Yağ Asidi Amid Hidrolaz (Faah) ve Monoaçil Gliserol Lipaz (Magl) İnhibitörlerinin Farede Deneysel Solunum Yolu İnflamasyonu Üzerindeki Etkileri

Abstract

The endocannabinoid system is a modulator of physiological functions in various biological systems including the airways. In the present study the effects of treatment with the inhibitors of endocannabinoid-degrading enzymes FAAH and MAGL were examined in experimental airway inflammation and tracheal hyperreactivity in mice. Airway inflammation was induced by intranasal (i.n.) lipopolysaccharide (LPS) (60 μl;0,1 mg/ml) application to mice. FAAH inhibitor URB597 [0.3 mg/kg (i.n./i.p.)] and MAGL inhibitor JZL184 [1 mg/kg (i.n.)/5 mg/kg (i.p.)] treatments were given to subgroups one hour before LPS application. Fourty-eight hours after LPS/vehicle application, tracheas and lungs were isolated. LPS application lead to an increase in 5-hydroxytryptamine (5-HT) contractions in isolated tracheal rings while carbachol contractions remained unchanged. The increased 5-HT contractions were prevented by both URB597 and JZL184 treatments.

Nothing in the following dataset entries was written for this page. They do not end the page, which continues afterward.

(* ===== verification/MockMain.v ===== *)
(** * MockMain: the two test binaries from their arguments on
    (main and the summary of src/bin/mock_engine.rs; main, the two ways of accepting an
    engine and the socket mode of src/bin/mock_manager.rs)

    What connecting and listening answer is given: a failure, or a stream. *)

From Stdlib Require Import ZArith Lia SpecFloat String.
From stdpp Require Import base tactics numbers countable list strings pretty.
From S2P Require Import Prelude Float Fmt Signal Wire Channel MockWire MockEngine MockManager.
Local Open Scope string_scope.
Local Open Scope list_scope.
Local Open Scope Z_scope.

(** ** The mock engine *)

Module EngineTool.
Record Args := {
  socket : string;
  tcp : option string;
  heartbeat_ms : Z;
  kv_occupancy_arg : f32;
  device : string;
  duration_secs : Z
}.

(** [connect] and [set_read_timeout]. *)
Inductive Connect := ConnectFailed | TimeoutFailed | ConnectedTo (stream : list Answer).

Definition state_debug (s : EngineState) : string :=
  match s with EngineIdle => "Idle" | EngineRunning => "Running" | EngineSuspended => "Suspended" end.

(** The summary, a line each; [elapsed] in nanoseconds. *)
Definition summary (elapsed : Z) (r : EngineRun) : list string :=
  let e := run_engine r in
  [""; "[MockEngine] ── Summary ────────────────────────────";
   "  Elapsed:             " +:+ fixed 1 (duration_as_secs_f32 elapsed) +:+ "s";
   "  Heartbeats sent:     " +:+ pretty (run_heartbeats r);
   "  Directives received: " +:+ pretty (run_directives r);
   "  Final kv_occupancy:  " +:+ fixed 3 (kv_occupancy e);
   "  Final device:        " +:+ me_active_device e;
   "  Final throttle_ms:   " +:+ pretty (me_throttle_delay_ms e);
   "  Final eviction:      " +:+ me_eviction_policy e;
   "  Final skip_ratio:    " +:+ fixed 2 (me_skip_ratio e);
   "  Final state:         " +:+ state_debug (me_state e);
   "────────────────────────────────────────────────────"].

(** How a run ends: without a connection, with a panic, with the summary, or not within
    the turns it is given. *)
Inductive Ending :=
| NoConnection (c : Connect)
| EnginePanic
| Summarised (r : EngineRun) (lines : list string)
| Unfinished (r : EngineRun).

Section Engine.
Context `{EngineJson} (oc : bool).
(** The two ways to connect, by address; the clock before the loop, in its turns, and
    after it. *)
Context (connect_tcp connect_unix : string -> Connect).

Definition run (args : Args) (stream : list Answer) (start finish : Z) (turns : list Turn) : Ending :=
  match run_protocol oc (duration_secs args * 1000000000) (heartbeat_ms args * 1000000) start
          (engine_start (kv_occupancy_arg args) (device args) start stream) turns with
  | Panic => EnginePanic
  | Return (r, Running) => Unfinished r
  | Return (r, _) => Summarised r (summary (elapsed finish start) r)
  end.

Definition main (args : Args) (start finish : Z) (turns : list Turn) : Ending :=
  match (match tcp args with
         | Some addr => connect_tcp addr
         | None => connect_unix (socket args)
         end) with
  | ConnectedTo stream => run args stream start finish turns
  | c => NoConnection c
  end.

(** ** What the summary says *)

Definition beats (sent : list EngineMessage) : nat :=
  length (omap (fun m => match m with Heartbeat s => Some s | Response _ => None end) sent).

(** The counters are those of the messages written. *)
Definition counted (n : Z) (r : EngineRun) : Prop :=
  run_heartbeats r = Z.of_nat (beats (run_sent r)) /\ run_heartbeats r <= n /\
  Z.of_nat (length (responses (run_sent r))) <= run_directives r <= n.

Ltac simpl_counts := cbn [run_heartbeats run_sent run_directives run_engine].

Lemma sent_beats_app l1 l2 : beats (l1 ++ l2) = (beats l1 + beats l2)%nat.
Proof. unfold beats. by rewrite omap_app, length_app. Qed.

Lemma beat_counted n interval r t r' go : n < u32_max ->
  counted n r -> beat oc interval r t = Return (r', go) -> counted (n + 1) r'.
Proof.
  intros Hn (Hh & Hhn & Hr). unfold beat. destruct (_ <=? _).
  2: { intros [= <- _]. split_and!; [done|lia..]. }
  destruct (u64_arith oc _) as [k|]; [|done]. cbn.
  destruct (send_message _ _); [|intros [= <- _]; split_and!; [done|simpl_counts; lia..]].
  unfold u32_arith. rewrite arith_in_range by (pose proof (Nat2Z.is_nonneg (beats (run_sent r))); lia).
  intros [= <- _]. unfold counted. cbn [run_heartbeats run_sent run_directives].
  rewrite sent_beats_app, responses_app, length_app. cbn [beats responses omap list_omap length app]. split_and!; cbn; lia.
Qed.

Lemma receive_counted n r t r' go : n < u32_max ->
  counted n r -> receive oc r t = Return (r', go) -> counted (n + 1) r'.
Proof.
  intros Hn (Hh & Hhn & Hr). unfold receive. destruct (recv_message _ _) as [[[[d]|]|e] s].
  2, 3: intros [= <- _]; split_and!; [done|simpl_counts; lia..].
  unfold handle_directive, u32_arith. cbn [run_directives run_engine].
  rewrite arith_in_range by lia. cbn. destruct (answer _ d) as [e resp].
  intros [= <- _]. unfold counted. cbn [run_heartbeats run_sent run_directives].
  rewrite sent_beats_app, responses_app, length_app.
  destruct (send_message _ _); cbn; split_and!; lia.
Qed.

Lemma run_protocol_counted duration interval start turns : forall n r r' e,
  n + 2 * Z.of_nat (length turns) < u32_max -> counted n r ->
  run_protocol oc duration interval start r turns = Return (r', e) ->
  exists n', counted n' r'.
Proof.
  induction turns as [|t turns IH]; intros n r r' e Hn Hc; cbn [run_protocol length] in *.
  { intros [= <- _]. by exists n. }
  destruct (_ <? _); [|intros [= <- _]; by exists n].
  destruct (beat oc interval r t) as [[r1 go]|] eqn:Hb; [|done].
  eapply (beat_counted n) in Hb; [|lia|done]. cbn [mbind outcome_bind].
  destruct go; [|intros [= <- _]; by eexists].
  destruct (receive oc r1 t) as [[r2 go]|] eqn:Hr; [|done].
  eapply (receive_counted (n + 1)) in Hr; [|lia|done].
  destruct go; [|intros [= <- _]; by eexists]. intros Hrun. eapply (IH (n + 1 + 1)); [lia|done..].
Qed.
End Engine.

(** The summary tells the truth about what was written: the heartbeats it counts are those
    sent, and it counts at least a directive for every response sent.  It is printed unless
    the connection fails, whatever the socket does. *)
Theorem summary_is_true `{EngineJson} oc connect_tcp connect_unix args start finish turns r lines :
  main oc connect_tcp connect_unix args start finish turns = Summarised r lines ->
  2 * Z.of_nat (length turns) < u32_max ->
  lines = summary (elapsed finish start) r /\
  run_heartbeats r = Z.of_nat (beats (run_sent r)) /\
  Z.of_nat (length (responses (run_sent r))) <= run_directives r.
Proof.
  unfold main, run. intros Hm Hn. destruct (match tcp args with Some a => _ | None => _ end) as [| |stream]; try done.
  destruct (run_protocol _ _ _ _ _ turns) as [[r' []]|] eqn:Hr; simplify_eq.
  all: eapply (run_protocol_counted oc _ _ _ _ 0) in Hr as (n & Hh & _ & Hd & _);
    [split_and!; [done|exact Hh|exact Hd]|lia|split_and!; cbn; lia].
Qed.
End EngineTool.

(** ** The mock manager *)

Module ManagerTool.
(** Binding, accepting and setting the timeout. *)
Inductive Listen := BindFailed | AcceptFailed | TimeoutFailed | EngineConnected (stream : list Answer).
Inductive MainError := ErrListen (l : Listen) | ErrRun (e : MockError) | ErrDbus (e : DbusError).

(** The line printed for a message that is skipped. *)
Definition log_skipped (msg : EngineMessage) (waiting_for : string) : string :=
  match msg with
  | Heartbeat status =>
      "[MockManager] (skipping heartbeat while waiting for " +:+ waiting_for +:+ ": kv=" +:+
      pretty (kv_cache_bytes status) +:+ "/" +:+ pretty (kv_cache_budget_bytes status) +:+
      "B, tokens=" +:+ pretty (kv_cache_tokens status) +:+ ")"
  | Response resp =>
      "[MockManager] (unexpected Response seq_id=" +:+ pretty (resp_seq_id resp) +:+
      " while waiting for " +:+ waiting_for +:+ ", skipping)"
  end.

Section Manager.
Context `{Json} `{ScenarioJson} (oc : bool) (read_to_string : string -> option string).
(** What listening on an address or a path comes to; and the bus. *)
Context (listen_tcp listen_unix : string -> Listen).
Context (accepts : DbusMessage -> bool) (connected : bool).

Definition accept_tcp (addr : string) : result (list Answer) MainError :=
  match listen_tcp addr with EngineConnected stream => Ok stream | l => Err (ErrListen l) end.
(** A stale socket is removed first; that it fails does not matter. *)
Definition accept_unix (path : string) : result (list Answer) MainError :=
  match listen_unix path with EngineConnected stream => Ok stream | l => Err (ErrListen l) end.

(** The clock readings and the answers to the writes that are still to come. *)
Definition run_socket_mode (dbus_feature : bool) (fuel : nat) (args : Args) (clock : list Z)
    (writes : list Io) : option (result unit MainError * World) :=
  let world stream :=
    {| w_stream := stream; w_clock := clock; w_writes := writes; w_sent := []; w_log := [] |} in
  match (match arg_tcp args with
         | Some addr => accept_tcp addr
         | None => accept_unix (arg_socket args)
         end) with
  | Err e => Some (Err e, world [])
  | Ok stream =>
      match mock_run_protocol oc read_to_string dbus_feature fuel args (world stream) with
      | Some (Ok tt, w) => Some (Ok tt, w)
      | Some (Err e, w) => Some (Err (ErrRun e), w)
      | None => None
      end
  end.

(** Messages on the bus, and the world of a socket run. *)
Definition main (dbus_feature : bool) (fuel : nat) (args : Args) (clock : list Z)
    (writes : list Io) : option (result unit MainError * list DbusMessage * option World) :=
  if dbus_feature && arg_dbus args then
    let '(sent, r) := run_dbus_mode accepts connected read_to_string args in
    Some (match r with Ok u => Ok u | Err e => Err (ErrDbus e) end, sent, None)
  else
    match run_socket_mode dbus_feature fuel args clock writes with
    | Some (r, w) => Some (r, [], Some w)
    | None => None
    end.
End Manager.

(** Computations that send nothing. *)
Definition quiet {A} (m : Mock A) : Prop := forall w r w', m w = Some (r, w') -> w_sent w' = w_sent w.

Lemma quiet_ret {A} (a : A) : quiet (mret a).
Proof. by intros w r w' [= _ <-]. Qed.
Lemma quiet_fail {A} e : quiet (mfail (A := A) e).
Proof. by intros w r w' [= _ <-]. Qed.
Lemma quiet_log e : quiet (log e).
Proof. by intros w r w' [= _ <-]. Qed.
Lemma quiet_now : quiet now.
Proof. unfold now. intros w r w'. destruct (w_clock w); [done|]. by intros [= _ <-]. Qed.
Lemma quiet_bind {A B} (m : Mock A) (k : A -> Mock B) :
  quiet m -> (forall a, quiet (k a)) -> quiet (mbind m k).
Proof.
  intros Hm Hk w r w'. unfold mbind. destruct (m w) as [[[a|e] w1]|] eqn:Hw; [| |done].
  - intros Hr. by rewrite (Hk _ _ _ _ Hr), (Hm _ _ _ Hw).
  - intros [= _ <-]. by eapply Hm.
Qed.
Create HintDb quiet.
#[export] Hint Resolve quiet_ret quiet_fail quiet_log quiet_now quiet_bind : quiet.

Lemma quiet_deadline d : quiet (deadline_in d).
Proof. unfold deadline_in. apply quiet_bind; [auto with quiet|]. intros t. case_match; auto with quiet. Qed.
Lemma quiet_recv `{Json} : quiet recv_or_fail.
Proof.
  unfold recv_or_fail. apply quiet_bind; [|intros []; auto with quiet].
  unfold recv. intros w r w'. destruct (recv_message _ _). by intros [= _ <-].
Qed.
#[export] Hint Resolve quiet_deadline quiet_recv : quiet.

Lemma quiet_watch `{Json} oc fuel report deadline : forall count, quiet (watch_loop oc fuel report deadline count).
Proof.
  induction fuel as [|fuel IH]; intros count; cbn [watch_loop]; [done|].
  apply quiet_bind; [auto with quiet|]. intros t. destruct (t <? deadline); [|auto with quiet].
  apply quiet_bind; [auto with quiet|]. intros [[status|resp]|]; [| |auto].
  - destruct (u32_arith _ _); auto with quiet.
  - apply quiet_bind; [destruct report; auto with quiet|auto].
Qed.
#[export] Hint Resolve quiet_watch : quiet.

(** A tool that is told neither a command nor a scenario has waited for the engine and read
    its heartbeats before it says so; it sends nothing. *)
Theorem no_command_sends_nothing `{Json} `{ScenarioJson} oc files listen_tcp listen_unix accepts connected
    fuel args clock writes r sent w :
  arg_dbus args = false -> arg_command args = None -> arg_scenario args = None ->
  main oc files listen_tcp listen_unix accepts connected true fuel args clock writes = Some (r, sent, Some w) ->
  r <> Ok tt /\ sent = [] /\ w_sent w = [].
Proof.
  intros Hd Hc Hs. unfold main. rewrite Hd. cbn [andb].
  destruct (run_socket_mode _ _ _ _ true fuel args clock writes) as [[r' w']|] eqn:Hrun; [|done].
  intros [= <- <- <-]. revert Hrun. unfold run_socket_mode.
  destruct (match arg_tcp args with Some a => _ | None => _ end) as [stream|e]; [|by intros [= <- <-]].
  set (m := mock_run_protocol _ _ true fuel args). set (w0 := Build_World _ _ _ _ _).
  assert (Hm : quiet m /\ forall w u w', m w <> Some (Ok u, w')).
  { unfold m, mock_run_protocol. rewrite Hc, Hs, Hd. cbn [andb]. split.
    - auto 20 with quiet.
    - intros w2 u w3. unfold mbind, mfail, log.
      repeat (case_match; simplify_eq; try done). }
  destruct Hm as [Hq Hn]. destruct (m w0) as [[[[]|e] w1]|] eqn:Hm; [by apply Hn in Hm| |done].
  intros [= <- <-]. split_and!; [done|done|]. by rewrite (Hq _ _ _ Hm).
Qed.
End ManagerTool.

I.p. treatment with URB597 and JZL184, and i.n. treatment with JZL184 reduced peribronchial and parenchymal inflammation in LPS group. However only i.p. URB597 treatment prevented the increase in neutrophil count. These results indicate that FAAH and MAGL inhibition may have a protective effect in airway inflammation and airway hyperreactivity. However, due to the variable effects of these inhibitors on inflammation, the therapeutic value of FAAH and MAGL inhibitors on chronic inflammatory airway diseases should be further investigated.